• [What to produce]: Whenever the word "subst" turns up in a line of the data below, copy that line.

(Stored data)
(* ===================================================================== *)
(** ** The router *)
(* ===================================================================== *)

Section RouterClaims.
Context `{Host}.

(** C1. For every evaluation whose confidence score is an integer and whose
    qualified flag is a boolean, the derived status is manual_review when
    the score is below 60, whatever the flag; otherwise it is qualified when
    the flag is true and disqualified when it is false. *)
Theorem status_derivation (props : list (string * value)) (score : Z) (q : bool) :
  obj_get "confidence_score" props = VNum (num_of_Z score) ->
  obj_get "qualified" props = VBool q ->
  derive_status (VObj props)
  = Ok (if score <? 60 then manual_review
        else if q then qualified else disqualified).
Proof.
  intros Hs Hq. unfold derive_status. cbn [get_prop]. rewrite Hs, Hq.
  cbn [mbind result_bind]. unfold js_lt_num, ToNumber. rewrite num_lt_Z.
  destruct (score <? 60); [reflexivity|]. destruct q; reflexivity.
Qed.

(** A successful submission: the shape of the request, the run of the [try]
    block, and the response. *)
Lemma submit_200 (req : Request) (w w' : World) (response : Response) :
  submit req w = (response, w') ->
  status_code response = 200 ->
  exists mf ff rf row w1,
    files req = Some {| mother_certificate := Some mf;
                        father_certificate := Some ff;
                        report_card := Some rf |} /\
    submit_try req mf ff rf (parseFloat (field_text (mother_income req)))
               (parseFloat (field_text (father_income req))) w = (Ok row, w1) /\
    body response = SuccessBody row.
Proof.
  unfold submit. intros E Hs.
  destruct (files req) as [[[mf|] [ff|] [rf|]]|];
    try (inversion E; subst; discriminate).
  destruct (falsy_field (mother_income req) || falsy_field (father_income req));
    [inversion E; subst; discriminate|].
  destruct (submit_try _ _ _ _ _ _ w) as [[row|e] w1] eqn:Et;
    inversion E; subst; [|discriminate].
  exists mf, ff, rf, row, w1. auto.
Qed.

(** The application stored by a successful submission carries the combined
    text of the three extractions and the status derived from its
    evaluation. *)
Lemma submit_stores_combined_text (req : Request) (w w' : World)
  (response : Response) :
  submit req w = (response, w') ->
  status_code response = 200 ->
  exists mf ff rf m f r row,
    files req = Some {| mother_certificate := Some mf;
                        father_certificate := Some ff;
                        report_card := Some rf |} /\
    extractText (temp_files w) (Some (path mf)) (Some (mimetype mf)) = Ok m /\
    extractText (temp_files w) (Some (path ff)) (Some (mimetype ff)) = Ok f /\
    extractText (temp_files w) (Some (path rf)) (Some (mimetype rf)) = Ok r /\
    body response = SuccessBody row /\
    row_extracted_text row = combined_text m f r /\
    derive_status (row_evaluation_result row) = Ok (row_status row).
Proof.
  intros E Hs.
  destruct (submit_200 req w w' response E Hs)
    as (mf & ff & rf & row & w1 & Hf & Et & Hb).
  apply submit_try_row in Et as [(m & f & r & Hm & Hf' & Hr & Ht) Hst].
  exists mf, ff, rf, m, f, r, row. auto 10.
Qed.


End RouterClaims.

Section Storage.
Context `{Host}.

• [Task output]:
    try (inversion E; subst; discriminate).
    [inversion E; subst; discriminate|].
    inversion E; subst; [|discriminate].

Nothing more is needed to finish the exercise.